» Exercise aim
Take the listing below and print exactly the lines starting at the line containing "(r : result" and ending at the line containing "call: module globals, caches, output", both ends included, and no others.

+++

(** * temfpy.uncertainty_quantification

    A shallow embedding of the four test functions of
    [temfpy/uncertainty_quantification.py] ([borehole], [ishigami],
    [eoq_model], [simple_linear_function]) and the properties stated about
    them.

    Layout: Python exceptions and the evaluation monad; the numeric
    interface the functions are written against (Python's arithmetic
    operators and the [math]/[numpy] primitives); the functions themselves;
    the instance at the real numbers and an executable instance at binary64
    floats; then the theorems.

    The input vector is a Python list of Python numbers, as in the
    docstrings of the module. *)

From Stdlib Require Import ZArith List Bool Floats Uint63 Reals Lra Permutation.
Import ListNotations.

Set Warnings "-inexact-float".

(** ** Exceptions and evaluation *)

(** The exceptions the module's own statements can raise: [assert]
    ([AssertionError]), tuple unpacking ([ValueError]), subscripting
    ([IndexError]) and the division of two Python numbers
    ([ZeroDivisionError]). *)
Inductive exn : Set :=
  | AssertionError
  | ValueError
  | IndexError
  | ZeroDivisionError.

Inductive result (A : Type) : Type :=
  | Ok (a : A)
  | Raise (e : exn).

Arguments Ok {A} a.
Arguments Raise {A} e.

Definition exn_eqb (e1 e2 : exn) : bool :=
  match e1, e2 with
  | AssertionError, AssertionError => true
  | ValueError, ValueError => true
  | IndexError, IndexError => true
  | ZeroDivisionError, ZeroDivisionError => true
  | _, _ => false
  end.

(** [raises e r]: the call ended by raising [e]. *)
Definition raises {A : Type} (e : exn) (r : result A) : bool :=
  match r with
  | Ok _ => false
  | Raise e' => exn_eqb e e'
  end.

(** A call runs in the interpreter state [W] (everything that outlives the
    call: module globals, caches, output streams) and yields a result
    together with the state it leaves behind.  None of the four functions
    reads or writes it. *)
Definition Py (W A : Type) : Type := W -> result A * W.

Definition ret {W A : Type} (a : A) : Py W A := fun w => (Ok a, w).

Definition raise {W A : Type} (e : exn) : Py W A := fun w => (Raise e, w).

Definition bind {W A B : Type} (c : Py W A) (k : A -> Py W B) : Py W B :=
  fun w =>
    match c w with
    | (Ok a, w') => k a w'
    | (Raise e, w') => (Raise e, w')
    end.

Declare Scope py_scope.
Delimit Scope py_scope with py.
Notation "x <- c ;; k" := (bind c (fun x => k))
  (at level 61, c at next level, right associativity) : py_scope.
Notation "c ;; k" := (bind c (fun _ => k))
  (at level 61, right associativity) : py_scope.
Open Scope py_scope.

(** [assert cond], with assertions enabled as the interpreter runs by
    default. *)
Definition assert_ {W : Type} (cond : bool) : Py W unit :=
  if cond then ret tt else raise AssertionError.

(** [x[i]] for a literal index [i >= 0] *)
Definition getitem {W T : Type} (x : list T) (i : nat) : Py W T :=
  match nth_error x i with
  | Some v => ret v
  | None => raise IndexError
  end.

(** [m, c, s = x]: the target list has three names, so any other length is a
    [ValueError] ("not enough values" or "too many values to unpack"). *)
Definition unpack3 {W T : Type} (x : list T) : Py W (T * T * T) :=
  match x with
  | [m; c; s] => ret (m, c, s)
  | _ => raise ValueError
  end.

(** A keyword parameter with a default value. *)
Definition kwarg {T : Type} (given : option T) (default : T) : T :=
  match given with
  | Some v => v
  | None => default
  end.

(** ** The numeric interface *)

(** The operators applied to the vector elements: [+], [-], [*], [/] and
    [np.sqrt], the integer literals of the source and the float literal
    [0.1].  [truediv] is the quotient itself and [eq_zero] the test [x == 0]
    that the division of two Python numbers makes on its divisor. *)
Class PyNumber (T : Type) : Type := {
  of_int : Z -> T;
  lit_tenth : T;
  add : T -> T -> T;
  sub : T -> T -> T;
  mul : T -> T -> T;
  truediv : T -> T -> T;
  eq_zero : T -> bool;
  np_sqrt : T -> T
}.

(** [x / y] on two Python numbers: a zero divisor raises
    [ZeroDivisionError]. *)
Definition py_truediv {W T : Type} `{PyNumber T} (x y : T) : Py W T :=
  if eq_zero y then raise ZeroDivisionError else ret (truediv x y).

(** [x / y] where an operand is a numpy scalar (the value of [np.log], or
    computed from one): numpy's division, which raises nothing. *)
Definition np_truediv {T : Type} `{PyNumber T} (x y : T) : T :=
  truediv x y.

(** [**] with a literal exponent, [math.pi], [np.sin] and [np.log]. *)
Class PyMath (T : Type) `{PyNumber T} : Type := {
  power : T -> nat -> T;
  math_pi : T;
  np_sin : T -> T;
  np_log : T -> T
}.

(** ** The functions *)

Section Functions.

Context {W T : Type} `{PyMath T}.

Definition borehole (x : list T) : Py W T :=
  assert_ (length x =? 8)%nat ;;
  r_w <- getitem x 0 ;;
  r <- getitem x 1 ;;
  T_u <- getitem x 2 ;;
  H_u <- getitem x 3 ;;
  T_l <- getitem x 4 ;;
  H_l <- getitem x 5 ;;
  L <- getitem x 6 ;;
  K_w <- getitem x 7 ;;
  let a := mul (mul (mul (of_int 2) math_pi) T_u) (sub H_u H_l) in
  ratio <- py_truediv r r_w ;;
  let b := np_log ratio in
  let c := np_truediv (mul (mul (of_int 2) L) T_u)
                      (mul (mul b (power r_w 2)) K_w) in
  d <- py_truediv T_u T_l ;;
  let rslt := np_truediv a (mul b (add (add (of_int 1) c) d)) in
  ret rslt.

Definition ishigami (x : list T) (a b : option T) : Py W T :=
  let a := kwarg a (of_int 7) in
  let b := kwarg b lit_tenth in
  assert_ (length x =? 3)%nat ;;
  x2 <- getitem x 2 ;;
  x0 <- getitem x 0 ;;
  x1 <- getitem x 1 ;;
  let rslt := add (mul (add (of_int 1) (mul b (power x2 4))) (np_sin x0))
                  (mul a (power (np_sin x1) 2)) in
  ret rslt.

End Functions.

Section ArithmeticFunctions.

Context {W T : Type} `{PyNumber T}.

Definition eoq_model (x : list T) (r : option T) : Py W T :=
  let r := kwarg r lit_tenth in
  mcs <- unpack3 x ;;
  let '(m, c, s) := mcs in
  q <- py_truediv (mul (mul (of_int 24) m) s) (mul r c) ;;
  let y := np_sqrt q in
  ret y.
(** C4 (the code departs from the claim).  The buffer made of a well-formed
    fixed part followed by the single byte 53 has 241 bytes and a valid
    magic cookie; parsing its options raises [IndexError] on the read of the
    length byte, which lies past the end of the buffer. *)
Theorem truncated_option_raises :
  let data := blank_header ++ [x35] in
  length data = 241%nat
  ∧ take 4 (drop 236 data) = magic_cookie
  ∧ parse_options data = Raise IndexError.
Proof. vm_compute. done. Qed.

(** A declared length that runs past the end of the buffer is no failure:
    the slice is cut at the end of the buffer. *)
Example overlong_option_truncated :
  parse_options (blank_header ++ [x35; x05; x01]) = Ok {[ 53 := [x01] ]}.
Proof. vm_compute. done. Qed.

(** A buffer without an end option parses to the end. *)
Example options_without_end :
  parse_options (blank_header ++ [x00; x35; x01; x03; x32; x04; x0a; x00; x00; x07])
  = Ok (<[50 := [x0a; x00; x00; x07]]> {[ 53 := [x03] ]}).
Proof. vm_compute. done. Qed.

(** ** The packet handler *)

(** The format of line 93 describes 44 bytes (the 28 bytes up to [giaddr]
    and the 16 bytes of [chaddr]); the format of line 178 describes 28. *)
Example calcsize_header_fmt : calcsize header_fmt = 44%nat.
Proof. reflexivity. Qed.

Example calcsize_header_start_fmt : calcsize header_start_fmt = 28%nat.
Proof. reflexivity. Qed.

Section HandlerFacts.

Variable inet_aton : string → result (list byte).
Implicit Types (srv : DHCPServer) (s : LeaseManager) (data : list byte).

(** The slice [data[:28]] never has the 44 bytes the format calls for. *)
Lemma unpack_header_raises data :
  struct_unpack header_fmt (take 28 data) = Raise StructError.
Proof.
  unfold struct_unpack. rewrite bool_decide_eq_false_2; [done|].
  rewrite length_take. change (calcsize header_fmt) with 44%nat. lia.
Qed.

(** The first [struct.pack] of [send_reply] is given 13 values for the 12
    fields of its format. *)
Lemma send_reply_raises srv lm xid mac_bytes yiaddr_str msg_type :
  send_reply inet_aton srv lm xid mac_bytes yiaddr_str msg_type
  = Raise StructError.
Proof. reflexivity. Qed.

Lemma handle_packet_short srv s now data :
  (length data < 240)%nat → handle_packet inet_aton srv s now data = (s, Ok None).
Proof. intros H. unfold handle_packet. by rewrite bool_decide_eq_true_2. Qed.

Lemma handle_packet_long srv s now data :
  (240 ≤ length data)%nat →
  handle_packet inet_aton srv s now data = (s, Raise StructError).
Proof.
  intros H. unfold handle_packet.
  rewrite bool_decide_eq_false_2 by lia. by rewrite unpack_header_raises.
Qed.

(** Whatever the datagram, [handle_packet] sends nothing and leaves the
    lease manager as it was. *)
Lemma handle_packet_inert srv s now data :
  reply_of (handle_packet inet_aton srv s now data) = None
  ∧ (handle_packet inet_aton srv s now data).1 = s.
Proof.
  destruct (decide (length data < 240)%nat).
  - by rewrite handle_packet_short.
  - rewrite handle_packet_long by lia. done.
Qed.

Lemma handle_unpacked_bad_cookie srv s now data xid chaddr :
  take 4 (drop 236 data) ≠ magic_cookie →
  handle_unpacked inet_aton srv s now data xid chaddr = (s, Ok None).
Proof. intros H. unfold handle_unpacked. by rewrite bool_decide_eq_true_2. Qed.

Lemma handle_unpacked_no_type srv s now data xid chaddr options :
  parse_options data = Ok options → nonempty (options !! 53) = false →
  handle_unpacked inet_aton srv s now data xid chaddr = (s, Ok None).
Proof.
  intros Hp Hn. unfold handle_unpacked. case_bool_decide; [done|].
  rewrite Hp. by destruct (options !! 53) as [[|??]|].
Qed.

Lemma handle_unpacked_other_type srv s now data xid chaddr options mt rest :
  parse_options data = Ok options → options !! 53 = Some (mt :: rest) →
  byte_val mt ≠ 1 → byte_val mt ≠ 3 →
  handle_unpacked inet_aton srv s now data xid chaddr = (s, Ok None).
Proof.
  intros Hp H53 H1 H3. unfold handle_unpacked. case_bool_decide; [done|].
  rewrite Hp, H53. by rewrite !bool_decide_eq_false_2.
Qed.

(** Past the header, a DISCOVER or a REQUEST changes the tables, but the
    call still ends in the exception of [send_reply]: no datagram is sent. *)
Lemma handle_unpacked_never_replies srv s now data xid chaddr :
  reply_of (handle_unpacked inet_aton srv s now data xid chaddr) = None.
Proof.
  unfold handle_unpacked, reply_of.
  repeat (case_bool_decide || case_match); simplify_eq/=; done.
Qed.


End HandlerFacts.

(** C5.  A datagram shorter than 240 bytes, a datagram whose bytes 236-239
    are not the magic cookie, and a datagram whose options parse but hold no
    non-empty option 53: for each, [handle_packet] sends no reply and leaves
    the lease manager unchanged; so does, whatever the header fields, the
    part of the body that follows the unpacking of the header. *)
Theorem malformed_packet_dropped
    (inet_aton : string → result (list byte)) (srv : DHCPServer)
    (s : LeaseManager) (now : Z) (data : list byte) :
  (length data < 240)%nat
  ∨ take 4 (drop 236 data) ≠ magic_cookie
  ∨ (∃ options, parse_options data = Ok options
                ∧ nonempty (options !! 53) = false) →
  (reply_of (handle_packet inet_aton srv s now data) = None
   ∧ (handle_packet inet_aton srv s now data).1 = s)
  ∧ ∀ xid chaddr,
      handle_unpacked inet_aton srv s now data xid chaddr = (s, Ok None).
Proof.
  intros H. split; [apply handle_packet_inert|]. intros xid chaddr.
  destruct H as [H|[H|(options & Hp & Hn)]].
  - apply handle_unpacked_bad_cookie. intros E.
    apply (f_equal length) in E. rewrite length_take, length_drop in E.
    change (length magic_cookie) with 4%nat in E. lia.
  - by apply handle_unpacked_bad_cookie.
  - by eapply handle_unpacked_no_type.
Qed.

Lemma malformed_packet_dropped_witness :
  let aton := λ _ : string, Raise OSError in
  let srv := MkDHCPServer "192.168.10.1" "8.8.8.8" in
  let data := blank_header ++ [x32; x04; x0a; x00; x00; x07; xff] in
  (reply_of (handle_packet aton srv pool2 0 data) = None
   ∧ (handle_packet aton srv pool2 0 data).1 = pool2)
  ∧ ∀ xid chaddr,
      handle_unpacked aton srv pool2 0 data xid chaddr = (pool2, Ok None).
Proof.
  intros aton srv data.
  apply (malformed_packet_dropped aton srv pool2 0 data).
  right. right. exists {[ 50 := [x0a; x00; x00; x07] ]}.
  vm_compute. done.
Defined.

(** C9.  A datagram of at least 240 bytes with the magic cookie and a
    non-empty option 53 whose first byte is neither 1 nor 3: [handle_packet]
    sends no reply and leaves the lease manager unchanged; so does, whatever
    the header fields, the part of the body that follows the unpacking of
    the header. *)
Theorem other_message_type_ignored
    (inet_aton : string → result (list byte)) (srv : DHCPServer)
    (s : LeaseManager) (now : Z) (data : list byte)
    (options : gmap Z (list byte)) (mt : byte) (rest : list byte) :
  (240 ≤ length data)%nat → take 4 (drop 236 data) = magic_cookie →
  parse_options data = Ok options → options !! 53 = Some (mt :: rest) →
  byte_val mt ≠ 1 → byte_val mt ≠ 3 →
  (reply_of (handle_packet inet_aton srv s now data) = None
   ∧ (handle_packet inet_aton srv s now data).1 = s)
  ∧ ∀ xid chaddr,
      handle_unpacked inet_aton srv s now data xid chaddr = (s, Ok None).
Proof.
  intros _ _ Hp H53 H1 H3. split; [apply handle_packet_inert|].
  intros xid chaddr. by eapply handle_unpacked_other_type.
Qed.

Lemma other_message_type_ignored_witness :
  let aton := λ _ : string, Raise OSError in
  let srv := MkDHCPServer "192.168.10.1" "8.8.8.8" in
  let data := blank_header ++ [x35; x01; x07; xff] in
  (reply_of (handle_packet aton srv pool2 0 data) = None
   ∧ (handle_packet aton srv pool2 0 data).1 = pool2)
  ∧ ∀ xid chaddr,
      handle_unpacked aton srv pool2 0 data xid chaddr = (pool2, Ok None).
Proof.
  intros aton srv data.
  apply (other_message_type_ignored aton srv pool2 0 data
           {[ 53 := [x07] ]} x07 []).
  - apply Nat.leb_le. vm_compute. reflexivity.
  - vm_compute. done.
  - vm_compute. done.
  - vm_compute. done.
  - vm_compute. done.
  - vm_compute. done.
Defined.

(** C8 (the code departs from the claim).  No reply is ever encoded and no
    datagram is ever decoded: [send_reply] raises in its first statement,
    which gives [struct.pack] one value more than its format has fields, and
    the [struct.unpack] of [handle_packet] raises on the 28-byte slice it is
    given for a 44-byte format. *)
Theorem reply_codec_raises
    (inet_aton : string → result (list byte)) (srv : DHCPServer)
    (lm : LeaseManager) (xid : Z) (mac_bytes : list byte)
    (yiaddr_str : string) (msg_type : Z) (data : list byte) :
  send_reply inet_aton srv lm xid mac_bytes yiaddr_str msg_type
    = Raise StructError
  ∧ struct_unpack header_fmt (take 28 data) = Raise StructError.
Proof. split; [apply send_reply_raises|apply unpack_header_raises]. Qed.

(** ** The client key *)









(** The key of the hardware address 00:1a:ff:0b:c0:9e. *)
Example mac_str_example :
  mac_str (take 6 ([x00; x1a; xff; x0b; xc0; x9e] ++ replicate 10 x00))
  = "00:1a:ff:0b:c0:9e"%string.
Proof. reflexivity. Qed.

(** * Further properties *)

(** ** The lease manager, call by call *)

(** Lines 40-45 over an integer interval: the address found is that of the
    lowest integer whose text is not in [used]. *)
Lemma scan_seqZ_lowest (used : gset string) (len : nat) (start : Z) (a : string) :
  scan used (seqZ start (Z.of_nat len)) = Some a →
  ∃ k, start ≤ k < start + Z.of_nat len ∧ a = ip_str k ∧ (a ∉ used)
       ∧ ∀ j, start ≤ j < k → ip_str j ∈ used.
Proof.
  revert start. induction len as [|len IH]; intros start; [done|].
  rewrite seqZ_cons by lia. simpl. case_bool_decide as Hk.
  - intros [= <-]. exists start. repeat split; [lia|lia|done|]. intros j ?. lia.
  - replace (Z.pred (Z.of_nat (S len))) with (Z.of_nat len) by lia.
    intros H. destruct (IH _ H) as (k & ? & -> & ? & Hpre).
    exists k. repeat split; [lia|lia|done|].
    intros j Hj. destruct (decide (j = start)) as [->|]; [done|].
    apply Hpre. lia.
Qed.

Lemma lease_time_get_lease (s : LeaseManager) (mac : string) (now : Z) :
  lease_time (get_lease s mac now).2 = lease_time s.
Proof. by destruct (get_lease_state s mac now) as [->|[-> _]]. Qed.

(** The text of an address is never the empty string. *)
Lemma ip_str_nonempty (k : Z) : ip_str k ≠ EmptyString.
Proof.
  unfold ip_str. simpl. by destruct (str_of_byte _).
Qed.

+++

» Problem solution
Definition raises {A : Type} (e : exn) (r : result A) : bool :=
  match r with
  | Ok _ => false
  | Raise e' => exn_eqb e e'
  end.

(** A call runs in the interpreter state [W] (everything that outlives the
    call: module globals, caches, output streams) and yields a result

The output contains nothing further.